[Collected data entries]

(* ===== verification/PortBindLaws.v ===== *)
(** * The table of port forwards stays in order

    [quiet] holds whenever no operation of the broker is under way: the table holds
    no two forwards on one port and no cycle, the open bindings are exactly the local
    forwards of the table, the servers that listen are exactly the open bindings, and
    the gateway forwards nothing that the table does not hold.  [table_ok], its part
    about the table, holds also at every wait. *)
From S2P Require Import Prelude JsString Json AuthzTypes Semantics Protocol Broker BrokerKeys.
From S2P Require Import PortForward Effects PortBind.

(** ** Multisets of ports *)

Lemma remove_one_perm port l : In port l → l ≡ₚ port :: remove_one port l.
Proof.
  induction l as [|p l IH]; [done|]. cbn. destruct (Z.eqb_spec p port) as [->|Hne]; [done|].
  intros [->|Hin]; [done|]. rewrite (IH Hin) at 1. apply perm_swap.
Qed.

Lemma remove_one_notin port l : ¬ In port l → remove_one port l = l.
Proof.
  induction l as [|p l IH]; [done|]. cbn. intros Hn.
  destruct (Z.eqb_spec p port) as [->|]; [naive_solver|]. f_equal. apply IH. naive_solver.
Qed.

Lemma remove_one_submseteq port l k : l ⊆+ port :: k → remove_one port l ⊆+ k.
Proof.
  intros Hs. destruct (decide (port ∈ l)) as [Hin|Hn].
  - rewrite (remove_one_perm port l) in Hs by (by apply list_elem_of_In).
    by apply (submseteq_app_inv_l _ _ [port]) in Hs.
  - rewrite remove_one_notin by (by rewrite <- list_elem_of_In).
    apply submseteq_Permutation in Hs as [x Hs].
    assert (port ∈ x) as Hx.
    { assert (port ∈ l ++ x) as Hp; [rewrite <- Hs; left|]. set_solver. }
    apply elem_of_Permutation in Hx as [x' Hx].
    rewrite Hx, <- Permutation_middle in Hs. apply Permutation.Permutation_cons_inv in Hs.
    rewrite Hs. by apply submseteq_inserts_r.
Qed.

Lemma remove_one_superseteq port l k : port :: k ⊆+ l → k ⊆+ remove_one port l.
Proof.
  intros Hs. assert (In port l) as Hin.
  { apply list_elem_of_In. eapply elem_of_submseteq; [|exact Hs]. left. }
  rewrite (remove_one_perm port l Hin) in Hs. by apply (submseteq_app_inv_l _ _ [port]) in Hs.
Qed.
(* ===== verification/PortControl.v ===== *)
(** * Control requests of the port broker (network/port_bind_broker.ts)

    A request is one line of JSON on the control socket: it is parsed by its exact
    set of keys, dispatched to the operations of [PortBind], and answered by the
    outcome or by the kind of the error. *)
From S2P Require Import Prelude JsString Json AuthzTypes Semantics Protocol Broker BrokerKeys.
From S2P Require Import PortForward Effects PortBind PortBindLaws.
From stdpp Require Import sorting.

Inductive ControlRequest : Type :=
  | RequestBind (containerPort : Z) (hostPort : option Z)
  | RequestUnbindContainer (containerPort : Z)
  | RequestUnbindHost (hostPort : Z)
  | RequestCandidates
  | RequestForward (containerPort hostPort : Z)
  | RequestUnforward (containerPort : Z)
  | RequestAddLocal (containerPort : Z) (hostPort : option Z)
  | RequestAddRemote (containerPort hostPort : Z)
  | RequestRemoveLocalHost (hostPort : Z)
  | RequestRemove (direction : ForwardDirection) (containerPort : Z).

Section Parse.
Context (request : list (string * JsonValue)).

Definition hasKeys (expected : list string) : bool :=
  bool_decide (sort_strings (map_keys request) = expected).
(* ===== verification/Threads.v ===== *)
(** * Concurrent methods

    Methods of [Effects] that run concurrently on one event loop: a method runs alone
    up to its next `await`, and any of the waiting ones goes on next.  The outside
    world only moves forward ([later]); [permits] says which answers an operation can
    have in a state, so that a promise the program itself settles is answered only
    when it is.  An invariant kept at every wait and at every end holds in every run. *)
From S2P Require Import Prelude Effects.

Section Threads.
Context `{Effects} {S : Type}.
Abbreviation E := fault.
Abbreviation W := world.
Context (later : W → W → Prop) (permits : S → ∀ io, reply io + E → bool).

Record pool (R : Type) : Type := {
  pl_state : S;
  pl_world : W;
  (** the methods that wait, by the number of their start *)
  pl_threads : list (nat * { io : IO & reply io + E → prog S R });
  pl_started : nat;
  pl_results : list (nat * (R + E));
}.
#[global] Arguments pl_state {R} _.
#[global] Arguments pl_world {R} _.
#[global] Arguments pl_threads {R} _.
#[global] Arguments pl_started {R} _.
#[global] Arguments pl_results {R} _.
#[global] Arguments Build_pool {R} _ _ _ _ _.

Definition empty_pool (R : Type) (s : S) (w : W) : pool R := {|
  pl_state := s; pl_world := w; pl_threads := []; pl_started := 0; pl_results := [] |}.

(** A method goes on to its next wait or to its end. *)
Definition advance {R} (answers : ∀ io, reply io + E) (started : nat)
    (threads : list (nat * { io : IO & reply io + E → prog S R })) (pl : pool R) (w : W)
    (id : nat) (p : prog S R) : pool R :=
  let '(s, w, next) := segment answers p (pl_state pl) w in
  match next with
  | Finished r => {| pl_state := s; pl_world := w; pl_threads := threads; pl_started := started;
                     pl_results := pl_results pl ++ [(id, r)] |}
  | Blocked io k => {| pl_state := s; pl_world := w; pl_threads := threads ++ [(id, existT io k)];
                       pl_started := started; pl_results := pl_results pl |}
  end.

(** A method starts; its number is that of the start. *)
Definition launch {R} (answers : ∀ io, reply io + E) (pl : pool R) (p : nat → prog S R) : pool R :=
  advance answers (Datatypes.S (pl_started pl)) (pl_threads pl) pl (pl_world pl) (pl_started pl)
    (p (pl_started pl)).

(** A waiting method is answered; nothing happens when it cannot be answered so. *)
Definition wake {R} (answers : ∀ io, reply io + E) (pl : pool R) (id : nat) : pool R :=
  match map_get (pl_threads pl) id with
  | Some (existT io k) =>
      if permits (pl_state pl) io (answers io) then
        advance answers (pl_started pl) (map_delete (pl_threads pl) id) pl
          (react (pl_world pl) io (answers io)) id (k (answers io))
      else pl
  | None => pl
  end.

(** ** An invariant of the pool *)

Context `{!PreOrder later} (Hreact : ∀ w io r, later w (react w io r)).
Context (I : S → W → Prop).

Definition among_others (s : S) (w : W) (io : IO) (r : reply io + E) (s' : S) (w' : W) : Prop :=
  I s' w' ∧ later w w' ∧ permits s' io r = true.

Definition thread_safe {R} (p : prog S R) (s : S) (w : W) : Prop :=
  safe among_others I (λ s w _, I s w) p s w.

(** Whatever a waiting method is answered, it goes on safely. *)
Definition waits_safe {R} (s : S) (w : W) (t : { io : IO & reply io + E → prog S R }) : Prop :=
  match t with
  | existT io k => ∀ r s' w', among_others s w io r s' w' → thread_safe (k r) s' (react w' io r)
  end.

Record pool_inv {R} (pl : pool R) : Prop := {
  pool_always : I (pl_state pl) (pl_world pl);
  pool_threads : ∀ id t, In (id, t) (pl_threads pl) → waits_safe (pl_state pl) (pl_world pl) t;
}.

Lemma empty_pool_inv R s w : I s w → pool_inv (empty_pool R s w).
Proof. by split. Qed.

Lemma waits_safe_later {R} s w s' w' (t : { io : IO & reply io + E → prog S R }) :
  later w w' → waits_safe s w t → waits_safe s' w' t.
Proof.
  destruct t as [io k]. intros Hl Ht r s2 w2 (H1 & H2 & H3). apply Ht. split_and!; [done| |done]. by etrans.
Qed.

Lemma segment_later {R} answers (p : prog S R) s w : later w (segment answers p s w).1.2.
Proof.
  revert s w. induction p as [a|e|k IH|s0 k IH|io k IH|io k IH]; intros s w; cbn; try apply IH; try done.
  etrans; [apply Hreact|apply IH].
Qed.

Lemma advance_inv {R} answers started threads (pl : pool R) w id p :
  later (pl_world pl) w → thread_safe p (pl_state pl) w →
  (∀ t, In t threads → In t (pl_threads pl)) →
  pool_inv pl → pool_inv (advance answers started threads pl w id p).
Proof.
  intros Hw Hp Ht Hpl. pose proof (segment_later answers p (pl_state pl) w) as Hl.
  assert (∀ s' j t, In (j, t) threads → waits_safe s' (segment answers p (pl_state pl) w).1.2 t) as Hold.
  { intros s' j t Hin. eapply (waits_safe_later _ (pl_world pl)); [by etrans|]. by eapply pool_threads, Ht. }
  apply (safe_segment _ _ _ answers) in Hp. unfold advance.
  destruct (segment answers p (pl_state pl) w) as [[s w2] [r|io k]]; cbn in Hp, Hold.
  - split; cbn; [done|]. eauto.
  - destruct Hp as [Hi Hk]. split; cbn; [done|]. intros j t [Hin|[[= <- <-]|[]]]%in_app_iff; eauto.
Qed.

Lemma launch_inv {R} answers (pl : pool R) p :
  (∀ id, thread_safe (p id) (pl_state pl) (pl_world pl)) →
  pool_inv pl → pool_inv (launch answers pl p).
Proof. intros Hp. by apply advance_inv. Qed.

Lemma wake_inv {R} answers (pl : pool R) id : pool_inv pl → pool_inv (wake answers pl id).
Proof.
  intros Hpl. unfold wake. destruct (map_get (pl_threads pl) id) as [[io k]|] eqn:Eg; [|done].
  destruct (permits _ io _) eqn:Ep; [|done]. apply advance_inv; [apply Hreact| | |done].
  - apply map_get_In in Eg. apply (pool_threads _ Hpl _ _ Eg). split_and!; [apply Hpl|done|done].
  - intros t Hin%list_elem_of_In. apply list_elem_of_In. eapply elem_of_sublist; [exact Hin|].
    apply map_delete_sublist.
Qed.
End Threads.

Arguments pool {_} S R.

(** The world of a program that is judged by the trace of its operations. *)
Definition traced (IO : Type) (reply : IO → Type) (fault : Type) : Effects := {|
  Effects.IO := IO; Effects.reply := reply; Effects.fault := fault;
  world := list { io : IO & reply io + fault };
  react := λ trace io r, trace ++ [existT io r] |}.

Your assignment: All lines of the records above with the word "waiting" in them are to be copied.

Result of this exercise:
    up to its next `await`, and any of the waiting ones goes on next.  The outside
(** A waiting method is answered; nothing happens when it cannot be answered so. *)
(** Whatever a waiting method is answered, it goes on safely. *)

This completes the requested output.